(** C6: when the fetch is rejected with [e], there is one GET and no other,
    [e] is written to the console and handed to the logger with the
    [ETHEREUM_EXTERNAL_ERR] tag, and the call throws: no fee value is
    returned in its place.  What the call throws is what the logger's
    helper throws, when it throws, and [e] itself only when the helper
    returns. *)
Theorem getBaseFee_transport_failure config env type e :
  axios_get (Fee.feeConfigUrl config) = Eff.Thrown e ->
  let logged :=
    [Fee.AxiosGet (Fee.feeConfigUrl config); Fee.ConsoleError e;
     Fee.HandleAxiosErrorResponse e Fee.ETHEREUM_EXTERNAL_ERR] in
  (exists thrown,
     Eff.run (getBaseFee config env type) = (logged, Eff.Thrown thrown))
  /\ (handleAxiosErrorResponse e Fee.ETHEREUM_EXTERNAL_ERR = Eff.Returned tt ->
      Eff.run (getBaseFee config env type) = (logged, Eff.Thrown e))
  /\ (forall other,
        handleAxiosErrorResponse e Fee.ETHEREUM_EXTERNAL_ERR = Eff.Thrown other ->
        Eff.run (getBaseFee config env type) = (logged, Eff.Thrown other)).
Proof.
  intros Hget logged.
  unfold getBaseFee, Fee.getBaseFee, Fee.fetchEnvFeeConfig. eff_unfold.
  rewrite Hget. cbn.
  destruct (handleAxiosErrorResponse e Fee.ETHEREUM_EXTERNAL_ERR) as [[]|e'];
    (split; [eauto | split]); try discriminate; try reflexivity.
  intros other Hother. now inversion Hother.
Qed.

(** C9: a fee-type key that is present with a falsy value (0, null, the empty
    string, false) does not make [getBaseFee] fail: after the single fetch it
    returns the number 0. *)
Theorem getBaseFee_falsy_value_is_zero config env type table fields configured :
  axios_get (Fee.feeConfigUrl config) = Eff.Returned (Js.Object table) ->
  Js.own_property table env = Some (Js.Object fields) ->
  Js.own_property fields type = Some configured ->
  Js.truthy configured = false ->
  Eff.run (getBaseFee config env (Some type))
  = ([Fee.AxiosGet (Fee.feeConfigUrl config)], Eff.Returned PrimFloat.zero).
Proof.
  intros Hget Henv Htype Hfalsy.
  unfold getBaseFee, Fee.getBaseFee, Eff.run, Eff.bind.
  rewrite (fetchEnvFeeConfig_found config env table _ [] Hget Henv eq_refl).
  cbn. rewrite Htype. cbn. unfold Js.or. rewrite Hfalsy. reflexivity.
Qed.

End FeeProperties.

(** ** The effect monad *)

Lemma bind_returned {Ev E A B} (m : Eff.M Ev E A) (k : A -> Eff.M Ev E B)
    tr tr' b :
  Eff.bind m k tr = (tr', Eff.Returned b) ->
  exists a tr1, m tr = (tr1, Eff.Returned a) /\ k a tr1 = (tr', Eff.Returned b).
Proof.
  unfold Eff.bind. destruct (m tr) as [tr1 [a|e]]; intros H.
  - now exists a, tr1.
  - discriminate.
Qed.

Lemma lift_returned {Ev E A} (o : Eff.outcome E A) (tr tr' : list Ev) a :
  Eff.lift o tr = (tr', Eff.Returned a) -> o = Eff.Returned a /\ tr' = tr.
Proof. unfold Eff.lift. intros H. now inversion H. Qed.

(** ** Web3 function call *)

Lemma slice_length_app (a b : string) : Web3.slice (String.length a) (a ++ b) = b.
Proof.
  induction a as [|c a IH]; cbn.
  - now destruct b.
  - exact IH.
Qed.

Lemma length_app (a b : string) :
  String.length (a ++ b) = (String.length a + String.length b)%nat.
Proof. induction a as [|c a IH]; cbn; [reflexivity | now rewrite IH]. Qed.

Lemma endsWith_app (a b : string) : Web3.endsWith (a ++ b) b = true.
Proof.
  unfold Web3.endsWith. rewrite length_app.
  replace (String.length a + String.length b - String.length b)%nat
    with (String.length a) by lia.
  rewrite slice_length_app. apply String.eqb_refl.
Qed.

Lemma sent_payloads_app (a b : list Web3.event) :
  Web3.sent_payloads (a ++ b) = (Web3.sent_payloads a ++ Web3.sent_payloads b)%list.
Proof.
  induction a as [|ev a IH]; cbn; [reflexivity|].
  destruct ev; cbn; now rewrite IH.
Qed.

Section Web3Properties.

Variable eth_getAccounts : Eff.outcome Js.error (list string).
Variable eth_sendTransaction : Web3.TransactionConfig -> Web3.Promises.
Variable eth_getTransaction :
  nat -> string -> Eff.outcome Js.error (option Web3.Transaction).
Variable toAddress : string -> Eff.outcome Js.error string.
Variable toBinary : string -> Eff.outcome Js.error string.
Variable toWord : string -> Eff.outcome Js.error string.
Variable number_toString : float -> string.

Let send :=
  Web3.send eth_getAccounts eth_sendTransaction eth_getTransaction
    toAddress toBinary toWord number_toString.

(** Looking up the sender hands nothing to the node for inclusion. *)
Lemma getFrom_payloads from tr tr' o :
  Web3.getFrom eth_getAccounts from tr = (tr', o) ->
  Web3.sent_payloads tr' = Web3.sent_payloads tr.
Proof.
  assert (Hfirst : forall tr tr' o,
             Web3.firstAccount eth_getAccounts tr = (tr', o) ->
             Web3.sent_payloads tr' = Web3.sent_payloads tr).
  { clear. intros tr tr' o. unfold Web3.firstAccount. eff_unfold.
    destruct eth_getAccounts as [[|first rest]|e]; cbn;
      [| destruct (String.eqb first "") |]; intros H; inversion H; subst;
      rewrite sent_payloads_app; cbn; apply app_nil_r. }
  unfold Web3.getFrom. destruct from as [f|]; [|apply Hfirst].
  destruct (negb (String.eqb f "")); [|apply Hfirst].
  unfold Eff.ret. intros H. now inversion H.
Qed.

= YOUR ASSIGNMENT =
Set down the material above in full, keeping each line exactly as it is.

= RESPONSE TO THIS EXERCISE =
(** C6: when the fetch is rejected with [e], there is one GET and no other,
    [e] is written to the console and handed to the logger with the
    [ETHEREUM_EXTERNAL_ERR] tag, and the call throws: no fee value is
    returned in its place.  What the call throws is what the logger's
    helper throws, when it throws, and [e] itself only when the helper
    returns. *)
Theorem getBaseFee_transport_failure config env type e :
  axios_get (Fee.feeConfigUrl config) = Eff.Thrown e ->
  let logged :=
    [Fee.AxiosGet (Fee.feeConfigUrl config); Fee.ConsoleError e;
     Fee.HandleAxiosErrorResponse e Fee.ETHEREUM_EXTERNAL_ERR] in
  (exists thrown,
     Eff.run (getBaseFee config env type) = (logged, Eff.Thrown thrown))
  /\ (handleAxiosErrorResponse e Fee.ETHEREUM_EXTERNAL_ERR = Eff.Returned tt ->
      Eff.run (getBaseFee config env type) = (logged, Eff.Thrown e))
  /\ (forall other,
        handleAxiosErrorResponse e Fee.ETHEREUM_EXTERNAL_ERR = Eff.Thrown other ->
        Eff.run (getBaseFee config env type) = (logged, Eff.Thrown other)).
Proof.
  intros Hget logged.
  unfold getBaseFee, Fee.getBaseFee, Fee.fetchEnvFeeConfig. eff_unfold.
  rewrite Hget. cbn.
  destruct (handleAxiosErrorResponse e Fee.ETHEREUM_EXTERNAL_ERR) as [[]|e'];
    (split; [eauto | split]); try discriminate; try reflexivity.
  intros other Hother. now inversion Hother.
Qed.

(** C9: a fee-type key that is present with a falsy value (0, null, the empty
    string, false) does not make [getBaseFee] fail: after the single fetch it
    returns the number 0. *)
Theorem getBaseFee_falsy_value_is_zero config env type table fields configured :
  axios_get (Fee.feeConfigUrl config) = Eff.Returned (Js.Object table) ->
  Js.own_property table env = Some (Js.Object fields) ->
  Js.own_property fields type = Some configured ->
  Js.truthy configured = false ->
  Eff.run (getBaseFee config env (Some type))
  = ([Fee.AxiosGet (Fee.feeConfigUrl config)], Eff.Returned PrimFloat.zero).
Proof.
  intros Hget Henv Htype Hfalsy.
  unfold getBaseFee, Fee.getBaseFee, Eff.run, Eff.bind.
  rewrite (fetchEnvFeeConfig_found config env table _ [] Hget Henv eq_refl).
  cbn. rewrite Htype. cbn. unfold Js.or. rewrite Hfalsy. reflexivity.
Qed.

End FeeProperties.

(** ** The effect monad *)

Lemma bind_returned {Ev E A B} (m : Eff.M Ev E A) (k : A -> Eff.M Ev E B)
    tr tr' b :
  Eff.bind m k tr = (tr', Eff.Returned b) ->
  exists a tr1, m tr = (tr1, Eff.Returned a) /\ k a tr1 = (tr', Eff.Returned b).
Proof.
  unfold Eff.bind. destruct (m tr) as [tr1 [a|e]]; intros H.
  - now exists a, tr1.
  - discriminate.
Qed.

Lemma lift_returned {Ev E A} (o : Eff.outcome E A) (tr tr' : list Ev) a :
  Eff.lift o tr = (tr', Eff.Returned a) -> o = Eff.Returned a /\ tr' = tr.
Proof. unfold Eff.lift. intros H. now inversion H. Qed.

(** ** Web3 function call *)

Lemma slice_length_app (a b : string) : Web3.slice (String.length a) (a ++ b) = b.
Proof.
  induction a as [|c a IH]; cbn.
  - now destruct b.
  - exact IH.
Qed.

Lemma length_app (a b : string) :
  String.length (a ++ b) = (String.length a + String.length b)%nat.
Proof. induction a as [|c a IH]; cbn; [reflexivity | now rewrite IH]. Qed.

Lemma endsWith_app (a b : string) : Web3.endsWith (a ++ b) b = true.
Proof.
  unfold Web3.endsWith. rewrite length_app.
  replace (String.length a + String.length b - String.length b)%nat
    with (String.length a) by lia.
  rewrite slice_length_app. apply String.eqb_refl.
Qed.

Lemma sent_payloads_app (a b : list Web3.event) :
  Web3.sent_payloads (a ++ b) = (Web3.sent_payloads a ++ Web3.sent_payloads b)%list.
Proof.
  induction a as [|ev a IH]; cbn; [reflexivity|].
  destruct ev; cbn; now rewrite IH.
Qed.

Section Web3Properties.

Variable eth_getAccounts : Eff.outcome Js.error (list string).
Variable eth_sendTransaction : Web3.TransactionConfig -> Web3.Promises.
Variable eth_getTransaction :
  nat -> string -> Eff.outcome Js.error (option Web3.Transaction).
Variable toAddress : string -> Eff.outcome Js.error string.
Variable toBinary : string -> Eff.outcome Js.error string.
Variable toWord : string -> Eff.outcome Js.error string.
Variable number_toString : float -> string.

Let send :=
  Web3.send eth_getAccounts eth_sendTransaction eth_getTransaction
    toAddress toBinary toWord number_toString.

(** Looking up the sender hands nothing to the node for inclusion. *)
Lemma getFrom_payloads from tr tr' o :
  Web3.getFrom eth_getAccounts from tr = (tr', o) ->
  Web3.sent_payloads tr' = Web3.sent_payloads tr.
Proof.
  assert (Hfirst : forall tr tr' o,
             Web3.firstAccount eth_getAccounts tr = (tr', o) ->
             Web3.sent_payloads tr' = Web3.sent_payloads tr).
  { clear. intros tr tr' o. unfold Web3.firstAccount. eff_unfold.
    destruct eth_getAccounts as [[|first rest]|e]; cbn;
      [| destruct (String.eqb first "") |]; intros H; inversion H; subst;
      rewrite sent_payloads_app; cbn; apply app_nil_r. }
  unfold Web3.getFrom. destruct from as [f|]; [|apply Hfirst].
  destruct (negb (String.eqb f "")); [|apply Hfirst].
  unfold Eff.ret. intros H. now inversion H.
Qed.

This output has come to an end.